How to complete this task → Set down exactly, from the records below, the line with "Lemma strip_with_all p" through the line with "intros Hl Hr. unfold PyStr.strip_with.", and nothing else.

Data for analysis →
(** ** Calls in a row on the heap *)

(** X11 (get_structural_feedback): two calls in a row, on the same list or
    on two lists, return two different new list objects, neither of them an
    argument; after the second call the first result still holds the
    feedback of the first argument, and both arguments are unchanged. *)
Theorem feedback_lists_are_fresh (h : gmap nat Heap.pyobj) (p q : nat)
    (xs ys : list float) :
  h !! p = Some (Heap.FloatList xs) ->
  h !! q = Some (Heap.FloatList ys) ->
  exists (r1 r2 : nat) (h1 h2 : gmap nat Heap.pyobj),
    Heap.get_structural_feedback p h = (Ok r1, h1) /\
    Heap.get_structural_feedback q h1 = (Ok r2, h2) /\
    r1 <> r2 /\ r1 <> p /\ r1 <> q /\ r2 <> p /\ r2 <> q /\
    h2 !! r1 = Some (Heap.StrList (Spec.feedback_rules 2 0.2 0.1 xs)) /\
    h2 !! r2 = Some (Heap.StrList (Spec.feedback_rules 2 0.2 0.1 ys)) /\
    h2 !! p = Some (Heap.FloatList xs) /\
    h2 !! q = Some (Heap.FloatList ys).
Proof.
  intros Hp Hq.
  set (r1 := fresh (dom h)).
  set (h1 := <[r1 := Heap.StrList (Spec.feedback_rules 2 0.2 0.1 xs)]> h).
  set (r2 := fresh (dom h1)).
  set (h2 := <[r2 := Heap.StrList (Spec.feedback_rules 2 0.2 0.1 ys)]> h1).
  assert (Hfresh1 : h !! r1 = None) by (apply not_elem_of_dom, is_fresh).
  assert (Hfresh2 : h1 !! r2 = None) by (apply not_elem_of_dom, is_fresh).
  assert (Hr1p : r1 <> p) by (intros Heq; rewrite Heq in Hfresh1; congruence).
  assert (Hr1q : r1 <> q) by (intros Heq; rewrite Heq in Hfresh1; congruence).
  assert (Hq1 : h1 !! q = Some (Heap.FloatList ys))
    by (unfold h1; rewrite lookup_insert_ne; auto).
  assert (Hp1 : h1 !! p = Some (Heap.FloatList xs))
    by (unfold h1; rewrite lookup_insert_ne; auto).
  assert (Hr11 : h1 !! r1 = Some (Heap.StrList (Spec.feedback_rules 2 0.2 0.1 xs)))
    by (unfold h1; apply lookup_insert_eq).
  assert (Hr2r1 : r2 <> r1) by (intros Heq; rewrite Heq in Hfresh2; congruence).
  assert (Hr2p : r2 <> p) by (intros Heq; rewrite Heq in Hfresh2; congruence).
  assert (Hr2q : r2 <> q) by (intros Heq; rewrite Heq in Hfresh2; congruence).
  exists r1, r2, h1, h2.
  split; [exact (heap_get_structural_feedback_run h p xs Hp) |].
  split; [exact (heap_get_structural_feedback_run h1 q ys Hq1) |].
  repeat split; auto.
  - unfold h2. rewrite lookup_insert_ne; auto.
  - unfold h2. apply lookup_insert_eq.
  - unfold h2. rewrite lookup_insert_ne; auto.
  - unfold h2. rewrite lookup_insert_ne; auto.
Qed.

(** ** The properties at concrete inputs *)

Ltac no_separator :=
  vm_compute; let H := fresh in
  intros H; repeat (destruct H as [H | H]; [discriminate |]); exact H.
(** Trimming at the right leaves a text trimmed at the left as it is at
    the left. *)
Lemma lstrip_rstrip_with p s :
  PyStr.lstrip_with p s = s →
  PyStr.lstrip_with p (PyStr.rstrip_with p s) = PyStr.rstrip_with p s.
Proof.
  destruct s as [|c s]; [done|]. simpl.
  destruct (p c) eqn:E.
  - intros H. pose proof (lstrip_with_length p s) as Hl.
    rewrite H in Hl. simpl in Hl. lia.
  - intros _. rewrite andb_false_r. simpl. by rewrite E.
Qed.

Lemma strip_with_idem p s :
  PyStr.strip_with p (PyStr.strip_with p s) = PyStr.strip_with p s.
Proof.
  unfold PyStr.strip_with.
  rewrite (lstrip_rstrip_with p (PyStr.lstrip_with p s)) by apply lstrip_with_idem.
  apply rstrip_with_idem.
Qed.

(** A text that trimming leaves as it is has nothing to trim at either
    end. *)
Lemma strip_with_fixed p s :
  PyStr.strip_with p s = s →
  PyStr.lstrip_with p s = s ∧ PyStr.rstrip_with p s = s.
Proof.
  unfold PyStr.strip_with. intros H.
  assert (PyStr.lstrip_with p s = s) as Hl.
  { destruct s as [|c s]; [done|]. simpl in *.
    destruct (p c); [|done].
    pose proof (rstrip_with_length p (PyStr.lstrip_with p s)) as H1.
    pose proof (lstrip_with_length p s) as H2.
    rewrite H in H1. simpl in H1. lia. }
  split; [done|]. by rewrite Hl in H.
Qed.

Lemma strip_with_all p s : Py.all_chars p s = true → PyStr.strip_with p s = EmptyString.
Proof.
  intros H. unfold PyStr.strip_with. by rewrite (lstrip_with_all p s H).
Qed.

(** Trimming a text that stands between two runs of the characters to
    trim. *)
Lemma strip_with_between p l s r :
  Py.all_chars p l = true → Py.all_chars p r = true →
  PyStr.strip_with p (l +:+ s +:+ r) = PyStr.strip_with p s.
Proof.
  intros Hl Hr. unfold PyStr.strip_with.
  rewrite lstrip_with_app, (lstrip_with_all p l Hl). simpl.
  rewrite lstrip_with_app.
  destruct (PyStr.is_empty (PyStr.lstrip_with p s)) eqn:E.
  - rewrite (is_empty_true _ E). by rewrite (lstrip_with_all p r Hr).
  - by rewrite rstrip_with_app, (rstrip_with_all p r Hr).
Qed.

Lemma substring_prefix (m t : string) :
  String.substring 0 (String.length m) (m +:+ t) = m.
Proof.
  induction m as [|c m IH]; [by destruct t|].
  rewrite string_app_cons. simpl. by rewrite IH.
Qed.

Lemma slice_2_m2_wrapped (o1 o2 c1 c2 : ascii) (m : string) :
  PyStr.slice_2_m2 (String o1 (String o2 (m +:+ String c1 (String c2 EmptyString)))) = m.
Proof.
  unfold PyStr.slice_2_m2. cbn [String.length String.substring].
  rewrite string_app_length. cbn [String.length].
  replace (S (S (String.length m + 2)) - 4) with (String.length m) by lia.
  apply substring_prefix.
Qed.

(** ** The normalizer on a well-formed token *)

(** X2: the normal form of a token, whatever the token, has no blank at
    either end: trimming it again changes nothing, neither at the left
    nor at the right. *)
Theorem unwrap_token_trimmed (token : string) :
  PyStr.strip (_unwrap_token token) = _unwrap_token token
  ∧ PyStr.lstrip_with PyStr.is_space (_unwrap_token token) = _unwrap_token token
  ∧ PyStr.rstrip_with PyStr.is_space (_unwrap_token token) = _unwrap_token token.
Proof.
  assert (PyStr.strip (_unwrap_token token) = _unwrap_token token) as H.
  { unfold _unwrap_token, PyStr.strip. apply strip_with_idem. }
  split; [done|]. by apply strip_with_fixed.
Qed.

Solution to the problem →
Lemma strip_with_all p s : Py.all_chars p s = true → PyStr.strip_with p s = EmptyString.
Proof.
  intros H. unfold PyStr.strip_with. by rewrite (lstrip_with_all p s H).
Qed.

(** Trimming a text that stands between two runs of the characters to
    trim. *)
Lemma strip_with_between p l s r :
  Py.all_chars p l = true → Py.all_chars p r = true →
  PyStr.strip_with p (l +:+ s +:+ r) = PyStr.strip_with p s.
Proof.
  intros Hl Hr. unfold PyStr.strip_with.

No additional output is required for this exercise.